2026 Poster Presentations
P522: ARTIFICIAL INTELLIGENCE ALGORITHM ESTIMATES VESTIBULAR SCHWANNOMA VOLUME FROM SIMPLE 2D MEASUREMENTS
Bartlomiej Roj, MBBS1; Camille Milton, BS, MD2; Michael Poon, BMedSciHons, MBChB, MSc, PhD, MRCSEd1; Cristina Cernei, BSC, MBBS, MRCS1; Crispin Wigfield, MBChB, MD, MSt, FRCSEng, FRCSNeuros1; Nitin Mukerji, MD, FRCS3; Mario Teo, MBChBHons, BMedSciHons, PhD, FRCSSN1; 1Department of Neurosurgery, Southmead Hospital, Bristol, BS10 5NB; 2Department of Neurosurgery, University of Tennessee Health Science Center, TN, US; 3Department of Neurosurgery, James Cook University Hospital, Middlesbrough, TS4 3BW, UK
Introduction: Vestibular schwannoma (VS) are frequently assessed using a single linear measurment on standard 2D MRI. While convenient, this approach is inaccurate: tumours seldom align with imaging axes and placement variability can alter management. Post-operatively, small or irregular remnants are especially difficult to quantify, complicating follow-up and influencing decisions about stereotactic radiosurgery (SRS). This pilot study evaluated the feasability of a clinic-ready, publicly accessible calculator that estimates 3D VS volume from two routine 2D measurements, enabling volumetric assessment without specialist software.
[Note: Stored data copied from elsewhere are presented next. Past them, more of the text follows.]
(* ===== verification/Ubpf.v ===== *)
(** * The virtual machine of the plugins: ubpf/vm/ubpf_vm.c

    Plugins are eBPF programs.  [ubpf_load] validates a program, adds memory
    checks to it (file UbpfRewrite) and [ubpf_exec_with_arg] interprets it.
    This file has the instruction set of ebpf.h, the interpreter as a step
    function and the validator.

    A register is a [Z] in [0, 2^64), memory a function from addresses to
    bytes, little endian as on the hosts the program runs on.  What C leaves
    undefined (reading past the instructions, a shift by more than the width, a
    division by zero) is the outcome [Undefined].  External functions are a
    parameter; so is what happens before a memory access ([fault]), which the
    interpreter, the machine code generator and the memory checks do in
    different ways. *)
From stdpp Require Import base tactics list numbers.
From Stdlib Require Import ZArith Lia Bool.
From S2P Require Import Prelude.
#[local] Open Scope Z_scope.

Module Ubpf.

(** ** The instruction set *)

Inductive alu_op := ADD | SUB | MUL | DIV | OR | AND | LSH | RSH | MOD | XOR | MOV | ARSH.
Inductive operand := IMM | REG.
Inductive mem_size := W | H | B | DW.
Inductive jump_op := JEQ | JGT | JGE | JSET | JNE | JSGT | JSGE | JLT | JLE | JSLT | JSLE.

(** The [EBPF_OP_...] of ebpf.h: [OpAlu false ADD IMM] is [EBPF_OP_ADD_IMM],
    [OpAlu true ADD REG] is [EBPF_OP_ADD64_REG]. *)
Inductive operation :=
  | OpAlu (wide : bool) (op : alu_op) (s : operand)
  | OpNeg (wide : bool)
  | OpLe
  | OpBe
  | OpLdx (sz : mem_size)
  | OpSt (sz : mem_size)
  | OpStx (sz : mem_size)
  | OpLddw
  | OpJa
  | OpJmp (op : jump_op) (s : operand)
  | OpCall
  | OpExit.

#[export] Instance alu_op_eq_dec : EqDecision alu_op.
Proof. solve_decision. Defined.
#[export] Instance operand_eq_dec : EqDecision operand.
Proof. solve_decision. Defined.
#[export] Instance mem_size_eq_dec : EqDecision mem_size.
Proof. solve_decision. Defined.
#[export] Instance jump_op_eq_dec : EqDecision jump_op.
Proof. solve_decision. Defined.
#[export] Instance operation_eq_dec : EqDecision operation.
Proof. solve_decision. Defined.

Definition EBPF_CLS_LD := 0x00.
Definition EBPF_CLS_LDX := 0x01.
Definition EBPF_CLS_ST := 0x02.
Definition EBPF_CLS_STX := 0x03.
Definition EBPF_CLS_ALU := 0x04.
Definition EBPF_CLS_JMP := 0x05.
Definition EBPF_CLS_ALU64 := 0x07.
Definition EBPF_MODE_MEM := 0x60.

Definition src_bit (s : operand) : Z := match s with IMM => 0x00 | REG => 0x08 end.
Definition size_bits (sz : mem_size) : Z := match sz with W => 0x00 | H => 0x08 | B => 0x10 | DW => 0x18 end.

Definition alu_bits (op : alu_op) : Z :=
  match op with
  | ADD => 0x00 | SUB => 0x10 | MUL => 0x20 | DIV => 0x30 | OR => 0x40 | AND => 0x50
  | LSH => 0x60 | RSH => 0x70 | MOD => 0x90 | XOR => 0xa0 | MOV => 0xb0 | ARSH => 0xc0
  end.

Definition jump_bits (op : jump_op) : Z :=
  match op with
  | JEQ => 0x10 | JGT => 0x20 | JGE => 0x30 | JSET => 0x40 | JNE => 0x50 | JSGT => 0x60
  | JSGE => 0x70 | JLT => 0xa0 | JLE => 0xb0 | JSLT => 0xc0 | JSLE => 0xd0
  end.

(** The opcode byte of an operation, as ebpf.h composes it. *)
Definition opcode_of (o : operation) : Z :=
  match o with
  | OpAlu wide op s => Z.lor (Z.lor (if wide then EBPF_CLS_ALU64 else EBPF_CLS_ALU) (src_bit s)) (alu_bits op)
  | OpNeg wide => Z.lor (if wide then EBPF_CLS_ALU64 else EBPF_CLS_ALU) 0x80
  | OpLe => Z.lor (Z.lor EBPF_CLS_ALU (src_bit IMM)) 0xd0
  | OpBe => Z.lor (Z.lor EBPF_CLS_ALU (src_bit REG)) 0xd0
  | OpLdx sz => Z.lor (Z.lor EBPF_CLS_LDX EBPF_MODE_MEM) (size_bits sz)
  | OpSt sz => Z.lor (Z.lor EBPF_CLS_ST EBPF_MODE_MEM) (size_bits sz)
  | OpStx sz => Z.lor (Z.lor EBPF_CLS_STX EBPF_MODE_MEM) (size_bits sz)
  | OpLddw => Z.lor EBPF_CLS_LD (size_bits DW)
  | OpJa => EBPF_CLS_JMP
  | OpJmp op s => Z.lor (Z.lor EBPF_CLS_JMP (src_bit s)) (jump_bits op)
  | OpCall => Z.lor EBPF_CLS_JMP 0x80
  | OpExit => Z.lor EBPF_CLS_JMP 0x90
  end.
(** A store of eight bytes at the end of the memory, and one at the frame pointer. *)
Definition store_at_end : list ebpf_inst :=
  [ Inst (opcode_of (OpSt DW)) 1 0 0 (-1); Inst (opcode_of OpExit) 0 0 0 0 ].
Definition store_at_frame : list ebpf_inst :=
  [ Inst (opcode_of (OpSt DW)) 10 0 0 (-1); Inst (opcode_of OpExit) 0 0 0 0 ].

Definition final_memory (o : option outcome) : option memory :=
  match o with Some (Return _ m) => Some m | _ => None end.

(** The checks leave out the size of the access.  With the memory of the plugin at
    [65536, 65536 + 4096) a loaded plugin overwrites the eight bytes behind its memory, and the
    validator accepts a store at the frame pointer itself, which overwrites the eight bytes
    above its stack. *)
Theorem memchecks_ignore_size (m : memory) :
  (exists vm insts' m', ubpf_load example_table true (Vm None 0) store_at_end 16 65536 4096 = inr vm /\
     vm_insts vm = Some insts' /\
     final_memory (run insts' example_table no_fault 10 (initial_state (replicate 16 0) (65536 + 4096) (2 ^ 20) m)) = Some m' /\
     forall k, 0 <= k < 8 -> m' (65536 + 4096 + k) = 255) /\
  (exists vm insts' m', ubpf_load example_table true (Vm None 0) store_at_frame 16 65536 4096 = inr vm /\
     vm_insts vm = Some insts' /\
     final_memory (run insts' example_table no_fault 10 (initial_state (replicate 16 0) 65536 (2 ^ 20) m)) = Some m' /\
     forall k, 0 <= k < 8 -> m' (2 ^ 20 + STACK_SIZE + k) = 255).
Proof.
  assert (H8 : forall (P : Z -> Prop), P 0 -> P 1 -> P 2 -> P 3 -> P 4 -> P 5 -> P 6 -> P 7 ->
                 forall k, 0 <= k < 8 -> P k).
  { intros P ? ? ? ? ? ? ? ? k Hk.
    assert (k = 0 \/ k = 1 \/ k = 2 \/ k = 3 \/ k = 4 \/ k = 5 \/ k = 6 \/ k = 7) as Hcases by lia. naive_solver. }
  split; do 3 eexists; (split; [vm_compute; reflexivity|]); (split; [reflexivity|]);
    (split; [vm_compute; reflexivity|]); apply H8; vm_compute; reflexivity.
Qed.

End UbpfRewrite.
(* ===== verification/Packet.v ===== *)
(** * Packet headers and packet numbers: picoquic/packet.c, sender.c, util.c

    The header of a packet as the sender writes it
    ([picoquic_create_packet_header], [picoquic_update_payload_length]) and as
    the receiver reads it ([picoquic_parse_packet_header]), and the
    reconstruction of 64-bit packet numbers.

    A connection id is the list of its [id_len] bytes.  [bytes] of the parser
    are the bytes from the start of the packet to the end of the buffer that
    holds it; a read behind them gives [None], and [length] is the length of the
    packet as the caller states it.  Connections are found in the tables of the
    context by id or by address ([quic]); the parser only looks at a few fields
    of them. *)
From stdpp Require Import base tactics list numbers.
From Stdlib Require Import ZArith Lia Bool.
From S2P Require Import Prelude IntFormat.
#[local] Open Scope Z_scope.

Module Packet.
Import IntFormat.

Inductive packet_type :=
  | packet_error
  | version_negotiation
  | initial
  | retry
  | handshake
  | zero_rtt_protected
  | one_rtt_protected_phi0
  | one_rtt_protected_phi1.

Inductive packet_context_id := context_application | context_handshake | context_initial.

#[export] Instance packet_type_eq_dec : EqDecision packet_type.
Proof. solve_decision. Defined.
#[export] Instance packet_context_id_eq_dec : EqDecision packet_context_id.
Proof. solve_decision. Defined.

Inductive cnx_state :=
  | client_init | client_init_sent | client_renegotiate | client_retry_received | client_init_resent
  | server_init | server_handshake | client_handshake_start | client_handshake_progress | handshake_failure
  | client_almost_ready | server_almost_ready | client_ready | server_ready
  | disconnecting | closing_received | closing | draining | disconnected.

#[export] Instance cnx_state_eq_dec : EqDecision cnx_state.
Proof. solve_decision. Defined.

Abbreviation connection_id := (list Z).
Abbreviation address := Z.

Definition PICOQUIC_CONNECTION_ID_MAX_SIZE : Z := 20.
Definition PICOQUIC_MAX_PACKET_SIZE : Z := 1350.

(** ** Connection ids: util.c *)

Definition id_len (cnx_id : connection_id) : Z := Z.of_nat (length cnx_id).

(** Returns the bytes written. *)
Definition picoquic_format_connection_id (bytes_max : Z) (cnx_id : connection_id) : list Z :=
  if (bytes_max <? id_len cnx_id) || (id_len cnx_id =? 0) then [] else cnx_id.

(** Returns the number of bytes read and the id; an id that is too long is taken as empty. *)
Definition picoquic_parse_connection_id (bytes : list Z) (len : Z) : option (Z * connection_id) :=
  if len <=? PICOQUIC_CONNECTION_ID_MAX_SIZE then
    if Z.of_nat (length bytes) <? len then None else Some (len, take (Z.to_nat len) bytes)
  else Some (0, []).

Definition picoquic_is_connection_id_null (cnx_id : connection_id) : bool := id_len cnx_id =? 0.

Definition picoquic_compare_connection_id (id1 id2 : connection_id) : bool := bool_decide (id1 = id2).

Definition picoquic_create_packet_header_cnxid_lengths (dest_len srce_len : Z) : Z :=
  let ret := if dest_len <? 4 then 0 else dest_len - 3 in
  Z.lor (u8 (Z.shiftl ret 4)) (if srce_len <? 4 then 0 else srce_len - 3).

Definition picoquic_parse_packet_header_cnxid_lengths (l_byte : Z) : Z * Z :=
  let h1 := Z.shiftr l_byte 4 in
  let h2 := Z.land l_byte 0x0F in
  (if h1 =? 0 then 0 else h1 + 3, if h2 =? 0 then 0 else h2 + 3).

(** [picoquic_val64_connection_id]: the first eight bytes, padded with zeroes. *)
Definition picoquic_val64_connection_id (cnx_id : connection_id) : Z :=
  if id_len cnx_id <? 8 then
    Nat.iter (8 - length cnx_id) (fun v => u64 (Z.shiftl v 8))
      (foldl (fun v b => Z.lor (u64 (Z.shiftl v 8)) b) 0 cnx_id)
  else foldl (fun v b => Z.lor (u64 (Z.shiftl v 8)) b) 0 (take 8 cnx_id).

(** ** Versions: quicctx.c *)

(** The versions of [picoquic_supported_versions]; all have the same encoding. *)
Definition picoquic_supported_versions : list Z := [0x50435130; 0xff00001b].

Fixpoint version_index_loop (l : list Z) (i proposed_version : Z) : Z :=
  match l with
  | [] => -1
  | v :: l' => if v =? proposed_version then i else version_index_loop l' (i + 1) proposed_version
  end.

Definition picoquic_get_version_index (proposed_version : Z) : Z :=
  version_index_loop picoquic_supported_versions 0 proposed_version.

(** ** Connections, as far as headers depend on them *)

Record cnx := Cnx {
  cnx_key : Z;                    (* which connection it is *)
  state_of : cnx_state;
  client_mode : bool;
  cnx_version_index : Z;
  proposed_version : Z;
  initial_cnxid : connection_id;
  local_cnxid : connection_id;    (* of path 0 *)
  remote_cnxid : connection_id;   (* of path 0 *)
  retry_token : list Z;
  current_spin : bool
}.

Record quic := Quic {
  local_ctx_length : Z;
  cnx_by_id : connection_id -> option cnx;
  cnx_by_net : address -> option cnx
}.

(** [picoquic_packet_header] *)
Record packet_header := PH {
  dest_cnx_id : connection_id;
  srce_cnx_id : connection_id;
  pn : Z;
  vn : Z;
  offset : Z;
  pn_offset : Z;
  ptype : packet_type;
  pnmask : Z;
  pn64 : Z;
  payload_length : Z;
  version_index : Z;
  epoch : Z;
  pc : packet_context_id;
  spin : Z;
  has_spin_bit : bool;
  token_length : Z;
  token_offset : Z
}.

(** The structure after [memset] and [version_index = -1], with the fields
    that the parser may have filled when it returns. *)
Definition ph_init : packet_header :=
  PH [] [] 0 0 0 0 packet_error 0 0 0 (-1) 0 context_application 0 false 0 0.
(** The whole way of a packet. *)
Lemma protect_decrypt q c t bytes local local_addr sequence_number len send_buffer more q' addr_from found path :
  let hl := header_size c t local + 4 in
  cnx_ok c -> id_ok local -> is_protected t = true -> 0 <= picoquic_get_version_index (header_version c t) ->
  hl <= len <= Z.of_nat (length bytes) -> len + aead_tag_size ek < 0x4000 -> hl + hp_iv_size hk <= len + aead_tag_size ek ->
  0 <= sequence_number < 2 ^ 62 -> reaches c t q' addr_from found -> (is_short t = true -> more = []) ->
  Z.of_nat (length more) < 2 ^ 31 ->
  let highest := end_of_sack_range (first_sack_item (ctx_sacks path (context_of t))) in
  0 <= highest < 2 ^ 62 -> highest + 1 - 2 ^ 31 <= sequence_number < highest + 1 + 2 ^ 31 ->
  exists n buffer ph d,
    picoquic_protect_packet q c None t bytes local local_addr sequence_number len hl send_buffer ek hk = Some (n, buffer) /\
    n = len + aead_tag_size ek /\ n <= Z.of_nat (length buffer) /\
    let datagram := take (Z.to_nat n) buffer ++ more in
    picoquic_parse_packet_header (Some q') datagram (Z.of_nat (length datagram)) addr_from None true = Some (0, ph, Some found) /\
    offset ph + payload_length ph = n /\ epoch ph = epoch_of t /\ pc ph = context_of t /\
    ptype ph = (if is_short t then one_rtt_protected_phi0 else t) /\
    picoquic_decrypt_packet datagram ph (Some hk) (Some dk) true path = Some d /\
    d_plain d = Some (take (Z.to_nat (len - hl)) (drop (Z.to_nat hl) bytes)) /\
    pn64 (d_ph d) = sequence_number /\ ptype (d_ph d) = t /\ offset (d_ph d) = hl /\
    payload_length (d_ph d) = n - hl /\
    d_already d = picoquic_is_pn_already_received (ctx_sacks path (context_of t)) sequence_number.
Proof.
  intros hl Hc Hl Ht Hvi Hlen Hmax Hiv Hseq Hr Hmore Hml highest Hhi Hwin.
  pose proof (tag_size_range (CryptoLaws := laws)) as Htag.
  destruct (protect_shape q c t bytes local local_addr sequence_number len send_buffer Hc Hl Ht Hvi Hlen Hmax Hiv)
    as (b0 & h & mask & stale & Hfin & Hfl & Hb0 & Hb0t & Hmask & Hprot).
  fold hl in Hfl, Hprot, Hmask. set (pn := picoformat_32 sequence_number) in *. set (fin := (b0 :: h) ++ pn) in *.
  set (input := take (Z.to_nat (len - hl)) (drop (Z.to_nat hl) bytes)) in *.
  set (cipher := aead_encrypt ek sequence_number fin input) in *.
  set (fm := if is_short t then 31 else 15) in *. set (n := len + aead_tag_size ek) in *.
  assert (Hin : Z.of_nat (length input) = len - hl) by (unfold input; rewrite length_take, length_drop; lia).
  assert (Hci : Z.of_nat (length cipher) = n - hl) by (unfold cipher; rewrite (length_encrypt (CryptoLaws := laws)), Hin; lia).
  destruct (hp_mask_bytes (CryptoLaws := laws) (take (Z.to_nat (hp_iv_size hk)) cipher)) as [Hmlen Hmu]. rewrite <- Hmask in Hmlen, Hmu.
  assert (Hm0 : is_u8 (nth 0 mask 0)) by (destruct mask; [done|]; by apply list.Forall_cons in Hmu as [? _]).
  destruct (first_byte_masked c t b0 (nth 0 mask 0) Ht Hm0 Hb0 Hb0t) as (Hbu & _ & _ & _ & Hbits).
  fold fm in Hbu, Hbits. set (b := Z.lxor b0 (Z.land (nth 0 mask 0) fm)) in *.
  set (mpn := zip_with Z.lxor pn (tail mask)) in *.
  assert (Hmpn : length mpn = 4%nat) by (unfold mpn; rewrite length_zip_with; change (length pn) with 4%nat; destruct mask as [|m0 mask']; [done|]; cbn [length tail] in Hmlen |- *; lia).
  assert (Hhlen : (length h + 5)%nat = Z.to_nat hl)
    by (unfold fin in Hfl; rewrite length_app in Hfl; cbn [length] in Hfl; change (length pn) with 4%nat in Hfl; lia).
  assert (Htake : take (Z.to_nat n) (((b :: h) ++ mpn ++ cipher) ++ stale) = (b :: h) ++ mpn ++ cipher).
  { replace (Z.to_nat n) with (length ((b :: h) ++ mpn ++ cipher)) by (rewrite !length_app; cbn [length]; lia). apply take_app_length. }
  assert (Hdl : Z.of_nat (length (((b :: h) ++ mpn ++ cipher) ++ more)) = n + Z.of_nat (length more))
    by (rewrite !length_app; cbn [length]; lia).
  destruct (parse_finished_header b c t local sequence_number n (mpn ++ cipher ++ more) q' addr_from found (n + Z.of_nat (length more)))
    as (ph & Hparse & _ & Hpt & Hpc & He & Ho & Hpo & Hpl & _); try done; [lia| |].
  { destruct (is_short t); [rewrite Hmore by done; cbn [length]; lia|lia]. }
  exists n, (((b :: h) ++ mpn ++ cipher) ++ stale), ph. rewrite Htake.
  rewrite Hfin in Hparse. unfold fin in Hparse. cbn [app tail] in Hparse.
  replace (Z.to_nat (header_size c t local) - 1)%nat with (length h) in Hparse by lia. rewrite take_app_length in Hparse.
  pose proof (remove_hp_protected ph c t b0 h pn cipher more Ht Hb0 Hb0t eq_refl) as Hrem.
  fold fin fm in Hrem. rewrite <- Hmask in Hrem. fold b mpn in Hrem.
  cbv zeta. rewrite Hdl. rewrite <- !app_assoc in Hprot. rewrite <- !app_assoc.
  eexists. split_and!; [exact Hprot|done|rewrite !length_app; cbn [length]; lia|exact Hparse|done|done|done|done| | | | | | |].
  { unfold picoquic_decrypt_packet. rewrite Hrem; [|lia|lia|done|rewrite Ho; cbn [length]; lia|done|lia].
    cbn [mbind option_bind pnmask Packet.pn with_pn pc with_pn64 offset payload_length pn64]. rewrite Hpc. fold highest.
    assert (picoquic_get_packet_number64 highest (pn_mask 32) (pn_value 0 pn) = sequence_number) as ->
      by (unfold pn; rewrite pn_value_format; apply get_packet_number64_spec; lia).
    rewrite (bytes_at_app [] fin (cipher ++ more) 0 _ eq_refl eq_refl : bytes_at 0 _ (fin ++ _) = _). cbn [mbind option_bind].
    rewrite (bytes_at_app fin cipher more _ _ eq_refl eq_refl). cbn [mbind option_bind andb].
    assert (aead_decrypt dk sequence_number fin cipher = Some input) as -> by apply (decrypt_encrypt (CryptoLaws := laws)).
    reflexivity. }
  all: cbn [d_plain d_ph d_already pn64 with_pn64 with_pn ptype offset payload_length]; done || lia.
Qed.

End Protect.

(** ** Finding the connection and its keys *)

Definition PICOQUIC_ERROR_DUPLICATE : Z := 0x400 + 1.
Definition PICOQUIC_ERROR_AEAD_CHECK : Z := 0x400 + 3.
Definition PICOQUIC_ERROR_INITIAL_TOO_SHORT : Z := 0x400 + 8.
Definition PICOQUIC_ERROR_DETECTED : Z := 0x400 + 21.
Definition PICOQUIC_ERROR_STATELESS_RESET : Z := 0x400 + 30.
Definition PICOQUIC_ENFORCED_INITIAL_MTU : Z := 1200.
Definition PICOQUIC_RESET_PACKET_MIN_SIZE : Z := 1 + 20 + 16.
Definition PICOQUIC_RESET_SECRET_SIZE : Z := 16.

Section Receive.
Context {aead_key hp_key : Type} {crypto : Crypto aead_key hp_key}.

(** The context of the receiver: its tables, and for every connection the keys
    to decrypt an epoch, the packet contexts of its first path, and the secret
    of a stateless reset; [create_cnx] is [picoquic_create_cnx]. *)
Record receiver := Receiver {
  rq : quic;
  keys : cnx -> Z -> option hp_key * option aead_key;
  path0 : cnx -> path_ctx;
  reset_secret : cnx -> list Z;
  create_cnx : connection_id -> connection_id -> address -> Z -> option cnx
}.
Methods: Pre-operative imaging from patients who underwent VS micro-surgery was retrospectively analysed. The dataset comprised of 94 patients with 103 gadolinium-enhanced MRI studies between 2017 and 2022. 5 scans were excluded due to a cystic component, making volumetric estimation inconsistent. Coordinate placement was standardised across axial, coronal and sagittal planes —the endpoints of the tumour in each orientation were marked giving twelve points in total (four per plane, two measurements per slice). The medial-lateral axial line was always drawn from the IAM to the brainstem–VS interface to guarantee consistency (Figure 1). Ground-truth volume for full tumour and only canalicular segment was obtained separately with the Brainlab smart volumetric tool.

Two predictive models were trained to obtain volume from two axial measurements. The models included a gradient-boosted machine (GBM) and a Set Transformer deep learning model. Evaluation used grouped cross-validation by patient to avoid leakage. Testing was performed in two cohorts: all scans (VS-a) and those with ground-truth volumes >= 2cm3 (VS-2), given the expcted variability in small tumours.
Results: 98 scans were analysed. The Set Transformer model achieved an accuracy of 92.8% in the VS-2 model (Figure 2) and 85.7% in the VS-a model.

This was a substantial increase from the GBM model achieving an accuracy of 78.0% in the VS-2 model and 59.7% in the VS-a model, highlighting the importance of relevant model selection in AI development. Deep learning demonstrated clear superiority over traditional machine learning for estimating VS volume from limited inputs.
Conclusion: This pilot study demonstrates that accurate volumetric estimation of VS is feasible using only two 2D measurements, bringing equity to everyday practice. By standardising what clinicians already do in regular imaging viewing software, this approach has the potential to track growth during follow-up, accurately estimate residual post-op and distinguish true progression from pseudogrowth after SRS.
This provides proof-of-concept for larger, multi-centre datasets to train a next-generation deep-learning model. Future work should extend applicability to smaller tumours and incorporate predictive modelling to forecast growth. If validated, such forecasts could reduce the need for some follow-up MRI scans and support earlier decisions about management. By packaging the current method initially as an online tool for volumetric measurements, this provides equity and easily accessible technology to all clinicians.